- Official poster
- Also known as: EU: Time-Travel Mission
- EU超時任務
- Genre: Serial drama Science fiction Action Thriller
- Created by: Lam Chi-wah
- Written by: Ng Lap-kwong (head writer) Cheung Ying-wai Wong Sau-ching Lau Chee-heng
- Starring: Vincent Wong Tracy Chu Benjamin Yuen Pal Sinn Christine Kuo Zoie Tam Rebecca Zhu
- Theme music composer: Damon Chui
- Ending theme: "True Lovers" (最真心一對) by Stephanie Ho
- Country of origin: Hong Kong
- Original language: Cantonese
- No. of episodes: 22 20 (HK broadcast)

Production
- Producer: Lam Chi-wah
- Production location: Hong Kong
- Camera setup: Multi camera
- Running time: 45 minutes
- Production company: TVB

Original release
- Network: TVB Jade
- Release: 21 March – 10 April 2016

= Over Run Over =

Hong Kong television series

Over Run Over (EU超時任務) is a 2016 Hong Kong action-thriller television drama created and produced by Lam Chi-wah for TVB. The show centres on a police officer who, after traveling back in time to prevent her father's death, experiences severe repercussions of the butterfly effect. Over Run Over premiered on 21 March 2016 on TVB Jade, and is the tenth highest-rated television drama of 2016.

==Synopsis==
While on patrol duty, EU sergeant Ling Sun-fung and her team are called to assist a criminal chase. A gun battle erupts and Sun-fung loses her father, who dies from a stray bullet to the head. Sun-fung continues the pursuit, but a strange natural phenomena suddenly turns her away, taking her back to April 1—three days prior to the incident. Realising that she has traveled back in time, she uses this opportunity to save her father's life.

Village chief "Ditch", an informant for the ICAC, discovers Sun-fung's special ability and teams up with her to investigate a corrupted cop. Unfortunately, their persistent disruption to the timeline causes severe butterfly effects, with unsettling consequences. Sun-fung learns that her power to change the past does not make her able to control the future.

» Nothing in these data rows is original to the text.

(** [_log_snapshot]. *)
Definition log_snapshot (snapshot : PatternSnapshot.t) : SnapshotLog.t :=
  let orb := PatternSnapshot.orb_state snapshot in
  let formed := match orb with Some o => ORBState.range_formed o | None => false end in
  SnapshotLog.mk (PatternSnapshot.symbol snapshot) (PatternSnapshot.exchange snapshot) (PatternSnapshot.timeframe snapshot)
    (isoformat (PatternSnapshot.candle_time snapshot)) (Z.of_nat (length (PatternSnapshot.candlestick_signals snapshot)))
    (recent_cdl snapshot) (Z.of_nat (length (PatternSnapshot.sr_levels snapshot)))
    (map level_log (PatternSnapshot.sr_levels snapshot)) formed
    (match orb with Some o => if ORBState.range_formed o then Some (ORBState.orb_high o) else None | None => None end)
    (match orb with Some o => if ORBState.range_formed o then Some (ORBState.orb_low o) else None | None => None end)
    (match orb with Some o => ORBState.breakout_direction o | None => None end).

(** The snapshots that the command logs, in order. *)
Definition snapshot_logs (out : PatternOutput) : list SnapshotLog.t :=
  match out with
  | NoCandles => []
  | OneTimeframe s => [log_snapshot s]
  | ManyTimeframes m => map log_snapshot (dvalues (MultiTimeframePatterns.snapshots m))
  end.

(** ** The sentiment command *)

Inductive SentimentLine : Type :=
| Document (text : string)
| SentimentResultLine (exchange : string) (aggregate_score : float) (headlines cache_hits cache_misses : Z)
    (cache_hit_rate : float) (total_tokens : Z) (cost_usd : float) (vix fii_net dii_net : option float)
| HeadlineScore (label : string) (score confidence : float) (from_cache : bool) (headline : string).

Definition score_line (s : SentimentScore.t) : SentimentLine :=
  HeadlineScore (SentimentScore.label s) (pyround (SentimentScore.score s) 3) (pyround (SentimentScore.confidence s) 3)
    (SentimentScore.from_cache s) (str_take 100 (SentimentScore.headline s)).

(** [_print_result]; [indent] lays out the JSON document. *)
Definition print_result (indent : json -> string) (r : MarketSentiment.t) (verbose output_json : bool)
    : result (list SentimentLine) :=
  if output_json then data ← result_json r; mret [Document (indent data +:+ NL)]
  else
    rate ← MarketSentiment.cache_hit_rate r;
    mret (SentimentResultLine (MarketSentiment.exchange r) (pyround (MarketSentiment.aggregate_score r) 4)
            (Z.of_nat (length (MarketSentiment.headlines r))) (MarketSentiment.cache_hits r) (MarketSentiment.cache_misses r)
            (pyround rate 4) (MarketSentiment.total_tokens_used r) (pyround (MarketSentiment.total_cost_usd r) 6)
            (option_map VIXData.vix (MarketSentiment.vix_data r)) (option_map FIIDIIData.fii_net_crore (MarketSentiment.fii_dii r))
            (option_map FIIDIIData.dii_net_crore (MarketSentiment.fii_dii r))
          :: if verbose then map score_line (MarketSentiment.scores r) else []).

(** ** The backfill command *)

(** The relations of the database and the rows of [ohlcv_1m]. *)
Definition CandleDatabase : Type := list string * Candles.

(** [main]; [connect] is the answer of the database server. *)
Definition backfill_main (fetch_history : string -> string -> string -> result (list HistoryRow.t)) (page_size : nat)
    (connect : result unit) (symbol : string) (days : Z) : M CandleDatabase unit :=
  _ ← M_lift connect;
  _ ← M_modify (fun s : CandleDatabase =>
        (db_relations (apply_schema {| db_relations := s.1; db_candles := fun _ => [] |}), s.2));
  _ ← on_second (backfill fetch_history page_size symbol days None);
  mret tt.

(** * Theorems *)

(** Prices of an opening range are logged exactly for a range that formed. *)
Lemma orb_logged_iff_formed s :
  (is_Some (SnapshotLog.orb_high (log_snapshot s)) <-> SnapshotLog.orb_formed (log_snapshot s) = true)
  /\ (is_Some (SnapshotLog.orb_low (log_snapshot s)) <-> SnapshotLog.orb_formed (log_snapshot s) = true).
Proof.
  cbn. destruct (PatternSnapshot.orb_state s) as [o|]; [destruct (ORBState.range_formed o)|];
    split; split; intros E; try done; try (by eexists); by destruct E.
Qed.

| Cycle | Traveller(s) | End of Cycle |
| Cycle 1 | Ling, (Wai Ye) | Ling's father is killed by a stray bullet in the shootout |
| Cycle 2 | Ling, (Wai Ye) | Ling's father is found dead in the car boot as a result of the shootout |
| Cycle 3 | Ling, (Wai Ye) | Tim is killed for unknown reasons |
| Cycle 4 | Ling, (Wai Ye) | Ling tries to save the mysterious informant who calls her |
| Cycle 5 | Ling, (Wai Ye) | Ling tries to save the undercover who was killed by Chin-Cheung |
| Cycle 6 | Ling, Guan, (Wai Ye) | Guan tries to save his own life after being uncovered as the ICAC informant, Ling also returns as she does not trust Guan |
| Cycle 7 | Ling, Guan, (Wai Ye) | Explosion caused by Gwong and Hong, Guan knocks out Ling and brings her back |
| Cycle 8 | Ling, Guan, (Wai Ye) | Ling returns to clear her father's name in the murder of Chow Bing-Yan, Guan returns to save Chow Bing-Yan for the sake of his career |
| Cycle 9 | Ling, Guan, Wai Ye | Ling and Guan return by accident, chasing Wai Ye |
| Cycle 10 | Ling, Guan, Wai Ye, Kwok | Ling and Guan return after a shootout with the corrupt officer, Wai Ye is followed by Kwok to the portal |
| Cycle 11 | Guan | After shootout with Kwok, in which Ling and Kwok die from fire burns, Guan returns to the portal to see her again, Wai Ye declines to enter the portal again |

==Cast and characters==
===Main Leads===
- Vincent Wong as Hugo Kwan Ding-ming (關鼎名; Gwaan Dingming) — also known as Ditch (渠頭), a wealthy village chief. He worked as an informant for the ICAC and was aware of Sun-fung's time-travelling ability.

Ditch got closed to Tom Ho, a rich man that ran on real estate business, to collect his criminal evidence. He had saved Sun-fung many times by the third time travel, but was suspected by Sun-fung that he was behind the four gangsters. However by the fifth time travel of Sun-fung, his identity was revealed by Sun-fung.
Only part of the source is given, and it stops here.